[Stored data]

● ● ● ● ●

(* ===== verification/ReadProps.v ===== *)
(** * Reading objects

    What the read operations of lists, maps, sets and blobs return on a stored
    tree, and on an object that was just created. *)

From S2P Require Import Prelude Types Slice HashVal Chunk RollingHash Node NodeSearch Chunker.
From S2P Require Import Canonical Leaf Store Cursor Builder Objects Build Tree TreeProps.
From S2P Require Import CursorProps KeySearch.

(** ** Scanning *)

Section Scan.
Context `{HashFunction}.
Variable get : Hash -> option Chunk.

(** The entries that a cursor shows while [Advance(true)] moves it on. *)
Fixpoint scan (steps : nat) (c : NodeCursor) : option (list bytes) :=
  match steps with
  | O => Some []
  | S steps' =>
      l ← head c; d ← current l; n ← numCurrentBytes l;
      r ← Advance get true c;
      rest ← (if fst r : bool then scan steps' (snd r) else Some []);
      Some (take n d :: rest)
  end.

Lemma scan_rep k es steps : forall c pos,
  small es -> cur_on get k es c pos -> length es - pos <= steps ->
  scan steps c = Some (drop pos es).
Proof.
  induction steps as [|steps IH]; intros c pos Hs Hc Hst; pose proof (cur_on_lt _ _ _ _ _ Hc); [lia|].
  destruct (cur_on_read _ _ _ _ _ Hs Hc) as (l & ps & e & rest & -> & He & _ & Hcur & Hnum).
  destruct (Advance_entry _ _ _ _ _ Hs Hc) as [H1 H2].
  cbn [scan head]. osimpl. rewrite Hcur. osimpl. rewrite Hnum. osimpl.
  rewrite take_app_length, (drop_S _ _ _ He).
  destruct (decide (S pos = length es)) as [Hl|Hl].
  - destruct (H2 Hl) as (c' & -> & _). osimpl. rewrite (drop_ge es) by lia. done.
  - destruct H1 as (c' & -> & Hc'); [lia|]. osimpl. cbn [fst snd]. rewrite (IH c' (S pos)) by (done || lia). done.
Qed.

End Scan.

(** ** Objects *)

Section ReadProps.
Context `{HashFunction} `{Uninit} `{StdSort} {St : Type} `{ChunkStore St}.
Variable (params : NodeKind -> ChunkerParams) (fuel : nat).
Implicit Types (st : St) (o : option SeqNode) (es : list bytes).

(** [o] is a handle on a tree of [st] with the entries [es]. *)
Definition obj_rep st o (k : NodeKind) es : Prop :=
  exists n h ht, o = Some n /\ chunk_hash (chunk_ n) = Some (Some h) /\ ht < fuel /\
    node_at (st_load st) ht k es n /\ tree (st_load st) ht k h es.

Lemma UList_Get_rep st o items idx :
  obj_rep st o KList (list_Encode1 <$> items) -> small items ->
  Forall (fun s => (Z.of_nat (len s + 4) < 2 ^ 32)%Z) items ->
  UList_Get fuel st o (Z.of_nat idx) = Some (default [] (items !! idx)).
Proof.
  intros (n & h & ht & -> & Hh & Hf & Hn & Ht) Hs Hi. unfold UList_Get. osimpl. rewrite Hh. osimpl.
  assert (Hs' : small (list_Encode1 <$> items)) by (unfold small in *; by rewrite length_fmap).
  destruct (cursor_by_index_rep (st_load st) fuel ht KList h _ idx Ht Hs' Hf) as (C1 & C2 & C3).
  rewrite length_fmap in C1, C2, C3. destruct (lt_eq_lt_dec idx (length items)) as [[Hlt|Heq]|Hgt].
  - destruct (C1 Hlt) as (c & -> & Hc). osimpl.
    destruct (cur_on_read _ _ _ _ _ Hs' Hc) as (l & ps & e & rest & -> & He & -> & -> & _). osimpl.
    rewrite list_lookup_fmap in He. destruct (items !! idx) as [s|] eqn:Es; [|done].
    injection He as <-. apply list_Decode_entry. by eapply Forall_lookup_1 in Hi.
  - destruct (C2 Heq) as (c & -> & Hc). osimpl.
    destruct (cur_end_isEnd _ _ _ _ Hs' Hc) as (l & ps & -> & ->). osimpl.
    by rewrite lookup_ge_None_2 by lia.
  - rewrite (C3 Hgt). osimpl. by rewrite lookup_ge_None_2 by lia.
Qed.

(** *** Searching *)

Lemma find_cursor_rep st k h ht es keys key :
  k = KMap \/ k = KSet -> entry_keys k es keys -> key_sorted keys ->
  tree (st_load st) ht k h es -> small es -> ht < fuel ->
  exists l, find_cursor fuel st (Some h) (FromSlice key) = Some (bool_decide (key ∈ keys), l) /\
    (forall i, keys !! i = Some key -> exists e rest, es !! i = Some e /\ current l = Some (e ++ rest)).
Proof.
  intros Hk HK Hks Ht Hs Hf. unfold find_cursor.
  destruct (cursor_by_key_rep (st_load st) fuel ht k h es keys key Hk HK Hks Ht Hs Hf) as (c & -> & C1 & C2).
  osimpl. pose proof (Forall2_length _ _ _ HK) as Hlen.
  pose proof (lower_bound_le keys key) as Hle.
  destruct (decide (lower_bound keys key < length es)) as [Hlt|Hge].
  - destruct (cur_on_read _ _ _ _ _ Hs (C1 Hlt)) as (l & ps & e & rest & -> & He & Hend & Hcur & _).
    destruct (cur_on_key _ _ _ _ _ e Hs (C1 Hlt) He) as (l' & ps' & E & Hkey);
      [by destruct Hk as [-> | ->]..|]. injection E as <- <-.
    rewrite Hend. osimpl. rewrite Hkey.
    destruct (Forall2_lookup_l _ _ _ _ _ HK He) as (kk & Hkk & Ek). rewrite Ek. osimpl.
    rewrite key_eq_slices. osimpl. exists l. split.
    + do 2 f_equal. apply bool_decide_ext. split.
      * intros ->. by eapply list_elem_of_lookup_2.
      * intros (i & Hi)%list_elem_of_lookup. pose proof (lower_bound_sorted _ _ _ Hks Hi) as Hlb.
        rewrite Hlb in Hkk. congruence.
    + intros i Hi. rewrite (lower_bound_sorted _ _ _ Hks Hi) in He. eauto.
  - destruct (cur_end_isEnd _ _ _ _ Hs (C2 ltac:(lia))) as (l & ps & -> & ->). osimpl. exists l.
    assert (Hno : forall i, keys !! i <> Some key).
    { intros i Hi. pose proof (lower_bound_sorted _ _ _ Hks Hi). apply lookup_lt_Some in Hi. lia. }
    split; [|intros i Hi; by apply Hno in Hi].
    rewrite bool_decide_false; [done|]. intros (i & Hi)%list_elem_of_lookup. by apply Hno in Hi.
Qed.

● ● ● ● ●

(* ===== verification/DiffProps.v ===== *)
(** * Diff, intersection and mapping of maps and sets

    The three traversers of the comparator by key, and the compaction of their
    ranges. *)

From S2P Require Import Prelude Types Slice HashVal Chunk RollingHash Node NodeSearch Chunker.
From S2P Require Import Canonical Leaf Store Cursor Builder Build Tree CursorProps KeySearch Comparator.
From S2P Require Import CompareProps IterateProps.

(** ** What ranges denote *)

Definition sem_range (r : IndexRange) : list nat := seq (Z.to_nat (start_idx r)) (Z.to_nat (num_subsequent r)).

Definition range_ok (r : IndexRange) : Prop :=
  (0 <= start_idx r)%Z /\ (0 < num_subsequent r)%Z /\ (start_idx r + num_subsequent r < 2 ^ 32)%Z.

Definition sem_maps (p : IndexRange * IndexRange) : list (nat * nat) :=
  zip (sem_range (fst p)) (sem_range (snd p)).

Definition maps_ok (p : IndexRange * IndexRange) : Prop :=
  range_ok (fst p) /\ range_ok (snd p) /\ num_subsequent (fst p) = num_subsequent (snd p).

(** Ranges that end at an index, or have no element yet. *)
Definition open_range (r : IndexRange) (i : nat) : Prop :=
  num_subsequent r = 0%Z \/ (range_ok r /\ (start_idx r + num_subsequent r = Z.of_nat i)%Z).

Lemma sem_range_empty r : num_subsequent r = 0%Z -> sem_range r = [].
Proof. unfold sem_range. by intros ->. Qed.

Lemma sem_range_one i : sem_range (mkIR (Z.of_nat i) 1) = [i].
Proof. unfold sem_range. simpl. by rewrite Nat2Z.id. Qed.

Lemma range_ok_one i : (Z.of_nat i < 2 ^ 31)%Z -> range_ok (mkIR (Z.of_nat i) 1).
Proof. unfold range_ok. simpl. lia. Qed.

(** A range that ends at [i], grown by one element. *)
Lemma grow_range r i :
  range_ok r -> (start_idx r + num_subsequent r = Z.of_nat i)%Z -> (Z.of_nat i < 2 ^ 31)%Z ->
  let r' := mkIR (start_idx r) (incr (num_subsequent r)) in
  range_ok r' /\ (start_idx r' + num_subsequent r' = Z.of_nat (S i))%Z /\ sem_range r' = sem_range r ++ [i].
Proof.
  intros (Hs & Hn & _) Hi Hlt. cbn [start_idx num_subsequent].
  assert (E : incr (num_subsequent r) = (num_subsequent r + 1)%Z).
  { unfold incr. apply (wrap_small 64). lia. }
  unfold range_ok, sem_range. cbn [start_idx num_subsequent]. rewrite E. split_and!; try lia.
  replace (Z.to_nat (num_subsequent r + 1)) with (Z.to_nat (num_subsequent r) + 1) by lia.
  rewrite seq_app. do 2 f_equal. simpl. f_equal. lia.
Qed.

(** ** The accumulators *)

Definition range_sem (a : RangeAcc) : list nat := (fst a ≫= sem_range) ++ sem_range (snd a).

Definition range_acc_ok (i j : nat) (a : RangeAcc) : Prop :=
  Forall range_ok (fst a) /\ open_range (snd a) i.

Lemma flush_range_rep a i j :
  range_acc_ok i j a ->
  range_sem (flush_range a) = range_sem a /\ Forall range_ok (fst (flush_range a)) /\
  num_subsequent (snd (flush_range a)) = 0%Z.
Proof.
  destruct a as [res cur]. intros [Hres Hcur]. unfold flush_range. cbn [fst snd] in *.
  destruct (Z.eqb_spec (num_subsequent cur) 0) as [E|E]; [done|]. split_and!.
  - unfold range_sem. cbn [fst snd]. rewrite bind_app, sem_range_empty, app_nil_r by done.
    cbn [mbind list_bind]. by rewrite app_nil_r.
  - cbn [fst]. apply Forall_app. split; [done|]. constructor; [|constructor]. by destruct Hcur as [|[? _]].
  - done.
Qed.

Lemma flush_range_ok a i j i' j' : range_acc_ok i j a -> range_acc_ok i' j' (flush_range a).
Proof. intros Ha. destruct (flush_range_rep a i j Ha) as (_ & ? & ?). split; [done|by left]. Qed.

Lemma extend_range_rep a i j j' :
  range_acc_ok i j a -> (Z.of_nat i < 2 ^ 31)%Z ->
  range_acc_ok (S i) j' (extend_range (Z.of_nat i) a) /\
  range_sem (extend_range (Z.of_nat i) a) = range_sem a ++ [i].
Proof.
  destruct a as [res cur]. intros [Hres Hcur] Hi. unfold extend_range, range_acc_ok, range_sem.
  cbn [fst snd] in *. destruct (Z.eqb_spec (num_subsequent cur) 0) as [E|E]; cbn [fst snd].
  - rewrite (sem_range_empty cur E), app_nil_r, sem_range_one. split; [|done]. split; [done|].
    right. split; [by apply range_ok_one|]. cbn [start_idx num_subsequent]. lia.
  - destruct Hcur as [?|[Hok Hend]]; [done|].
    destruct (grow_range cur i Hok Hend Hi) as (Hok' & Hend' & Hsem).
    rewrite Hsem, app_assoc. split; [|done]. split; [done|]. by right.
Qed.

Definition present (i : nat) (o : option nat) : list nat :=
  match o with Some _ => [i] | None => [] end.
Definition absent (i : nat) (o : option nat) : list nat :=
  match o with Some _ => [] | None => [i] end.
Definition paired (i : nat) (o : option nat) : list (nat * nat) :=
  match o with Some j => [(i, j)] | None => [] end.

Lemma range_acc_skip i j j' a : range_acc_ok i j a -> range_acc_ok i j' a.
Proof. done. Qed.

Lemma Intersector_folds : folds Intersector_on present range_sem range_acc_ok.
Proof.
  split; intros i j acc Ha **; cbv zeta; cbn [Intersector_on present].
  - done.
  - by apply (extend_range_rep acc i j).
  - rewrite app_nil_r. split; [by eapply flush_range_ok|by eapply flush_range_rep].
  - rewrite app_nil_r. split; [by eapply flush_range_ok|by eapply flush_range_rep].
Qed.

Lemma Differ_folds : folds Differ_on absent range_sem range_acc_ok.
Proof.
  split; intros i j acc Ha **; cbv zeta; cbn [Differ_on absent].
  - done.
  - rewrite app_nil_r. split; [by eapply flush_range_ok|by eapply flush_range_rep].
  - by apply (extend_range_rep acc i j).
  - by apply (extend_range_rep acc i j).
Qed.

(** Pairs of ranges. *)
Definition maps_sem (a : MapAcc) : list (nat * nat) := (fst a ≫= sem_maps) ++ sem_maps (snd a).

● ● ● ● ●

● **TO DO**
Return, with no change at all, every line in the entries above from the line containing "(* ===== verification/ReadProps.v ===== *)" through the line containing "Variable get : Hash -> option Chunk.".

● **TASK OUTPUT**
(* ===== verification/ReadProps.v ===== *)
(** * Reading objects

    What the read operations of lists, maps, sets and blobs return on a stored
    tree, and on an object that was just created. *)

From S2P Require Import Prelude Types Slice HashVal Chunk RollingHash Node NodeSearch Chunker.
From S2P Require Import Canonical Leaf Store Cursor Builder Objects Build Tree TreeProps.
From S2P Require Import CursorProps KeySearch.

(** ** Scanning *)

Section Scan.
Context `{HashFunction}.
Variable get : Hash -> option Chunk.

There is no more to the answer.